Let’s put this in perspective:

For a progressive candidate to comfortably make the top four, they will probably need to win -roughly- 20,000 votes. That would put them at around 12-15% of the vote. Even then, that could be a tight fit. Progressive support seems to be genuinely split hard against all four progressives, which will make getting to a comfortable 15% difficult.

A note about polling

My analysis that Democrats are in a close contest for 4th place conflicts with a recent primary poll conducted by Ivan Moore’s Alaska Survey Research group .

Ivan Moore Alaska special congressional primary poll 2022

Without having conducted a poll myself, I don’t have better data than this. I also respect Ivan’s work a lot. However, this poll is to be taken with a truck-sized grain of salt.

Alaska is notoriously difficult, and thus inaccurate, to poll. That’s true for many reasons: our communities are less connected to the national political culture and are more disparate from one another; residential transiency (people move a lot); Alaskans don’t like answering strangers’ questions about their politics; and low population necessarily means low sample sizes. Here’s a brief look at Alaska’s recent record in polling compared to the actual outcome of the election, provided by FiveThirtyEight:

This poll is no exception to the woes of polling in Alaska: with a sample size of just over 600 people polled online, this is frankly little more than anyone’s guess at how the candidates are doing.

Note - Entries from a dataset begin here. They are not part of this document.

(** * SHT31 protocol decoder (decoders/sht31/pd.py): a shallow embedding

    The decoder is a Python object whose methods mutate [self] and call the
    host's [put].  It is embedded as a record of the instance attributes and a
    small state / output / exception monad over that record.  Python integers
    are [Z], the bit operations are those of [Z], Python floats are the
    kernel's binary64 floats, strings are [string]. *)

From Stdlib Require Import ZArith List String Ascii Bool Lia.
From Stdlib Require Import Floats.PrimFloat Numbers.Cyclic.Int63.Uint63.
Import ListNotations.

Open Scope string_scope.
Open Scope Z_scope.

(* ------------------------------------------------------------------ *)
(** ** The byte domain *)

(** The [n] integers from [z] on, in order. *)
Fixpoint count_from (z : Z) (n : nat) : list Z :=
  match n with
  | O => []
  | S k => z :: count_from (z + 1) k
  end.

(** The integers [0 .. n-1], in order. *)
Definition below (n : Z) : list Z := count_from 0 (Z.to_nat n).

(** The 256 values of a byte. *)
Definition byte_values : list Z := below 256.

Definition is_byte (b : Z) : Prop := 0 <= b < 256.

(* ------------------------------------------------------------------ *)
(** ** The [crc] package

    pd.py imports the third-party package [crc]; its code is not part of the
    sources.  The decoder uses [crc.Configuration], [crc.CrcCalculator] and the
    calculator's [calculate_checksum] and [verify_checksum]. *)

Module crc.

(** Modelled from the spec: [crc.Configuration] is missing from the sources;
    the spec's ChecksumConfig is width, polynomial, init, final_xor,
    reflect_input and reflect_output, in the order pd.py passes them. *)
Record Configuration := mkConfiguration {
  width : Z;
  polynomial : Z;
  init_value : Z;
  final_xor_value : Z;
  reverse_input : bool;
  reverse_output : bool
}.

(** Modelled from the spec: the register mask and its top bit for the
    configured width, missing from the sources. *)
Definition bitmask (c : Configuration) : Z := 2 ^ width c - 1.
Definition topbit (c : Configuration) : Z := 2 ^ (width c - 1).

(** Modelled from the spec: bit reflection for the reflect_input and
    reflect_output flags, missing from the sources: the low [n] bits of [v]
    in reverse order. *)
Fixpoint reflect (n : nat) (v : Z) : Z :=
  match n with
  | O => 0
  | S k => Z.lor (Z.shiftl (Z.land v 1) (Z.of_nat k)) (reflect k (Z.shiftr v 1))
  end.

(** Modelled from the spec: one shift of the register, missing from the
    sources: the polynomial is added when the top bit falls out. *)
Definition shift_round (c : Configuration) (reg : Z) : Z :=
  if Z.land reg (topbit c) =? 0
  then Z.land (Z.shiftl reg 1) (bitmask c)
  else Z.land (Z.lxor (Z.shiftl reg 1) (polynomial c)) (bitmask c).

(** Modelled from the spec: the bit-at-a-time step of the checksum engine,
    missing from the sources ("standard bit-at-a-time CRC-8 over the given
    bytes using ChecksumConfig"). *)
Definition process_byte (c : Configuration) (reg byte : Z) : Z :=
  Nat.iter 8 (shift_round c) (Z.lxor reg (Z.shiftl byte (width c - 8))).

(** Modelled from the spec: the 256-entry lookup table of the
    table-accelerated engine, missing from the sources; entry [i] is the
    register after the byte [i] has gone through an all-zero register. *)
Definition lookup_table (c : Configuration) : list Z :=
  map (process_byte c 0) byte_values.
(** * A GPT-style character language model (train.py), embedded in Rocq

    The script builds a decoder-only transformer out of torch modules, trains
    it and samples from it.  This development embeds the modules the script
    defines ([Head], [MultiHeadAttention], [FeedForward], [Block],
    [GPTLanguageModel]), its sampling loop and its training loop, and proves
    the properties the specification states about them.

    Conventions of the embedding.
    - A float tensor is a nested list of real numbers: arithmetic is exact
      (rounding and overflow are abstracted away); the only non-finite value
      the script itself writes, [float('-inf')], is kept as [NegInf].
    - A torch call that can raise returns a [result]; code that also reads the
      random generator (dropout, sampling, initialisation) lives in the monad
      [M], which threads the generator through.
    - The train/eval flag of the modules is the argument [training]. *)

From Stdlib Require Import List Arith Bool Lia Reals Lra Sorted.
Import ListNotations.

Set Implicit Arguments.

(* ================================================================== *)
(** * Part I: definitions *)
(* ================================================================== *)

(** ** Errors, results and the generator monad *)

Inductive error : Type :=
| IndexError
| RuntimeError
| ValueError
| ZeroDivisionError.

Inductive result (A : Type) : Type :=
| Ok (a : A)
| Err (e : error).

Arguments Ok {A} a.
Arguments Err {A} e.

Definition rbind {A B : Type} (r : result A) (f : A -> result B) : result B :=
  match r with
  | Ok a => f a
  | Err e => Err e
  end.

(** The state of torch's default random generator: the stream of numbers it
    is still to hand out. *)
Definition generator : Type := nat -> R.

Definition M (A : Type) : Type := generator -> result (A * generator).

Definition ret {A : Type} (a : A) : M A := fun g => Ok (a, g).

Definition bind {A B : Type} (m : M A) (f : A -> M B) : M B :=
  fun g => match m g with
           | Ok (a, g') => f a g'
           | Err e => Err e
           end.

Definition lift {A : Type} (r : result A) : M A :=
  fun g => match r with
           | Ok a => Ok (a, g)
           | Err e => Err e
           end.

(** One number off the generator. *)
Definition draw : M R := fun g => Ok (g 0%nat, fun n => g (S n)).

Declare Scope res_scope.
Declare Scope gen_scope.
Delimit Scope res_scope with res.
Delimit Scope gen_scope with gen.

Notation "x <~ c ;; k" := (rbind c (fun x => k))
  (at level 100, c at next level, right associativity) : res_scope.
Notation "x <- c ;; k" := (bind c (fun x => k))
  (at level 100, c at next level, right associativity) : gen_scope.

Fixpoint mapR {A B : Type} (f : A -> result B) (l : list A) : result (list B) :=
  match l with
  | [] => Ok []
  | a :: l' => (b <~ f a ;; bs <~ mapR f l' ;; Ok (b :: bs))%res
  end.

Fixpoint mapM {A B : Type} (f : A -> M B) (l : list A) : M (list B) :=
  match l with
  | [] => ret []
  | a :: l' => (b <- f a ;; bs <- mapM f l' ;; ret (b :: bs))%gen
  end.

(** [for b in blocks: x = b(x)] *)
Fixpoint foldM {A B : Type} (f : A -> B -> M A) (l : list B) (a : A) : M A :=
  match l with
  | [] => ret a
  | b :: l' => (a' <- f a b ;; foldM f l' a')%gen
  end.

(** ** Tensors as nested lists *)

Abbreviation vec := (list R).
Abbreviation mat := (list (list R)).            (* (T, C) *)
Abbreviation tensor3 := (list (list (list R))).  (* (B, T, C) *)

(** An integer tensor of rank two: token batches.  Its shape, its strides
    (which [view] looks at) and its rows. *)
Record LongTensor : Type := mkStrided {
  size0 : nat;
  size1 : nat;
  stride0 : nat;
  stride1 : nat;
  elems : list (list nat)
}.

(** A freshly allocated tensor of shape (B, T): row-major strides. *)
Definition mkLong (B T : nat) (rows : list (list nat)) : LongTensor :=
  mkStrided B T (Nat.max T 1) 1 rows.

Definition map2 {A B C : Type} (f : A -> B -> C) (a : list A) (b : list B) : list C :=
  map (fun ab => f (fst ab) (snd ab)) (combine a b).

Definition mapi {A B : Type} (f : nat -> A -> B) (l : list A) : list B :=
  map2 f (seq 0 (length l)) l.

Definition rsum (l : list R) : R := fold_right Rplus 0%R l.

Definition dot (a b : vec) : R := rsum (map2 Rmult a b).

Definition vadd (a b : vec) : vec := map2 Rplus a b.

Definition ncols (m : mat) : nat := length (hd [] m).

Definition col (j : nat) (m : mat) : vec := map (fun r => nth j r 0%R) m.

(** [m.transpose(-2, -1)] on one matrix. *)
Definition transpose (m : mat) : mat := map (fun j => col j m) (seq 0 (ncols m)).

Fixpoint list_eqb (a b : list nat) : bool :=
  match a, b with
  | [], [] => true
  | x :: a', y :: b' => (x =? y) && list_eqb a' b'
  | _, _ => false
  end.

That’s what we’re all doing.

But given the low Democratic pool of voters in an average primary, I still worry that differential Republican turnout will make it mathematically difficult for a Democrat to be “guaranteed” a slot, nevertheless two as Ivan’s poll suggests.

Can progressives coalesce to save their spot?

The single best way to stave off a split so deep that it crowds out a progressive is to coalesce behind 1-2 candidates (ideally a single campaign).

That is very unlikely to happen. A lot of far-left progressives are very excited about Santa; Constant has been campaigning for months, before Young passed away, and has raised over $100k and can reach a lot of voters; Peltola is gaining momentum from establishment progressives and voters excited about electing the first Alaska Native woman to statewide office. Even Gross will get a significant amount of votes from his name recognition alone. Progressives have opted to take their chances in a large field rather than strategize.

Ballots are already out, so it seems too late to get progressives to abandon their excitement for a free-for-all type of primary.

However, I think it’s incredibly important to pay attention to how the special open primary shakes out so we can adjust for the general. If a single progressive struggles to break through, we will need to readjust our calculus and rally around a viable candidate and encourage the one or two of the least popular progressives to drop from the regular election. Santa is unlikely to run for the general, so we know this problem will be less of an issue as the pool of progressives potentially decreases.

What’s the point of strategy if Alaska isn’t going blue anyways?

For what its worth, I think this is a winnable seat. Progressives have an uphill battle to win statewide, but this is an historic opportunity that could lead to a lot of abnormal voting behaviors in the RCV general. Candidates have a genuine chance at playing for 2nd and 3rd place votes in a way that could finally see progressives be rewarded for their reasonable politics. Furthermore, a general RCV field of three Republicans and one progressive — a situation that is most likely, in my opinion, despite my fears articulated here — will disproportionately benefit a progressive.

In a state where progressives are expected to lose at the statewide level almost no matter what, we should always run our best candidates and vie for excellence. We should be campaigning and strategizing like we’re just within reach of beating a Republican statewide; this opportunity is no exception.